■ **TASK DESCRIPTION**
Would you retype each of the records exactly as shown?

■ **RECORDS SHOWN**
(* ===== verification/Collector.v ===== *)
(** * Collector: the collector's configuration
      ([Options], [Collector] and [New] of [internal/collector/collector.go]) *)

From Stdlib Require Import ZArith Lia.
From stdpp Require Import prelude gmap strings numbers.
From S2P Require Import Prelude Wire Sections Filter.

Record Options := mkOptions {
  o_Timeout : Z;
  o_IncludeInternalTopics : bool;
  o_TopicInclude : list string;
  o_TopicExclude : list string;
  o_GroupInclude : list string;
  o_GroupExclude : list string;
  o_GroupStates : list string;
  o_CollectConsumerGroups : bool;
  o_CollectLastStableOffset : bool;
  o_CollectLogDirs : bool;
  o_LogDirsEvery : Z;
  o_CollectThroughputWindow : bool;
  o_ThroughputWindowWidth : Z;
  o_ThroughputWindowEvery : Z;
  o_CollectMaxTimestamp : bool;
  o_CollectTieredOffsets : bool;
  o_CollectLatestTiered : bool;
  o_CollectShareGroups : bool;
  o_CollectConfigs : bool;
  o_ConfigsEvery : Z;
  o_MaxTimestampEvery : Z;
  o_CollectReassignments : bool;
  o_CollectEpochProbes : bool;
  o_Limits : Limits;
}.

(** [Collector], less its mutable fields: the cycle counter and the answered
    leader-epoch questions are variables of the cycle. *)
Record Collector := mkCollector {
  c_opts : Options;
  c_topics : option filter;
  c_groups : option filter;
  c_limits : Limits;
}.

(** [New] fails exactly when a filter does not compile. *)
Definition New `{!Regexp} (o : Options) : option Collector :=
  match newFilter (o_TopicInclude o) (o_TopicExclude o) with
  | None => None
  | Some topics =>
      match newFilter (o_GroupInclude o) (o_GroupExclude o) with
      | None => None
      | Some groups => Some (mkCollector o (Some topics) (Some groups) (o_Limits o))
      end
  end.

(** [c.newSection]: a section carrying the collector's limits. *)
Definition c_newSection (c : Collector) (n : string) (now : Z) : section :=
  newSectionAt (c_limits c) n now.

Definition Options_selection (o : Options) : option Selection :=
  selection (o_TopicInclude o) (o_TopicExclude o) (o_GroupInclude o) (o_GroupExclude o)
    (o_GroupStates o) (o_IncludeInternalTopics o).

(** Options that collect everything, with no filter, for evaluating the model. *)
Definition sample_opts : Options :=
  mkOptions 0 false [] [] [] [] [] true true true 24 true 300000000000 1 true true true true true
    360 12 true true (mkLimits 1000 3).

Definition sample_collector : Collector :=
  mkCollector sample_opts (Some (mkFilter [] [])) (Some (mkFilter [] [])) (mkLimits 1000 3).

#[export] Hint Extern 1 (sec_at _ _ _ (c_newSection _ _ _)) => apply sec_at_new; lia : go.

■ **ANSWER**
(* ===== verification/Collector.v ===== *)
(** * Collector: the collector's configuration
      ([Options], [Collector] and [New] of [internal/collector/collector.go]) *)

From Stdlib Require Import ZArith Lia.
From stdpp Require Import prelude gmap strings numbers.
From S2P Require Import Prelude Wire Sections Filter.

Record Options := mkOptions {
  o_Timeout : Z;
  o_IncludeInternalTopics : bool;
  o_TopicInclude : list string;
  o_TopicExclude : list string;
  o_GroupInclude : list string;
  o_GroupExclude : list string;
  o_GroupStates : list string;
  o_CollectConsumerGroups : bool;
  o_CollectLastStableOffset : bool;
  o_CollectLogDirs : bool;
  o_LogDirsEvery : Z;
  o_CollectThroughputWindow : bool;
  o_ThroughputWindowWidth : Z;
  o_ThroughputWindowEvery : Z;
  o_CollectMaxTimestamp : bool;
  o_CollectTieredOffsets : bool;
  o_CollectLatestTiered : bool;
  o_CollectShareGroups : bool;
  o_CollectConfigs : bool;
  o_ConfigsEvery : Z;
  o_MaxTimestampEvery : Z;
  o_CollectReassignments : bool;
  o_CollectEpochProbes : bool;
  o_Limits : Limits;
}.

(** [Collector], less its mutable fields: the cycle counter and the answered
    leader-epoch questions are variables of the cycle. *)
Record Collector := mkCollector {
  c_opts : Options;
  c_topics : option filter;
  c_groups : option filter;
  c_limits : Limits;
}.

(** [New] fails exactly when a filter does not compile. *)
Definition New `{!Regexp} (o : Options) : option Collector :=
  match newFilter (o_TopicInclude o) (o_TopicExclude o) with
  | None => None
  | Some topics =>
      match newFilter (o_GroupInclude o) (o_GroupExclude o) with
      | None => None
      | Some groups => Some (mkCollector o (Some topics) (Some groups) (o_Limits o))
      end
  end.

(** [c.newSection]: a section carrying the collector's limits. *)
Definition c_newSection (c : Collector) (n : string) (now : Z) : section :=
  newSectionAt (c_limits c) n now.

Definition Options_selection (o : Options) : option Selection :=
  selection (o_TopicInclude o) (o_TopicExclude o) (o_GroupInclude o) (o_GroupExclude o)
    (o_GroupStates o) (o_IncludeInternalTopics o).

(** Options that collect everything, with no filter, for evaluating the model. *)
Definition sample_opts : Options :=
  mkOptions 0 false [] [] [] [] [] true true true 24 true 300000000000 1 true true true true true
    360 12 true true (mkLimits 1000 3).

Definition sample_collector : Collector :=
  mkCollector sample_opts (Some (mkFilter [] [])) (Some (mkFilter [] [])) (mkLimits 1000 3).

#[export] Hint Extern 1 (sec_at _ _ _ (c_newSection _ _ _)) => apply sec_at_new; lia : go.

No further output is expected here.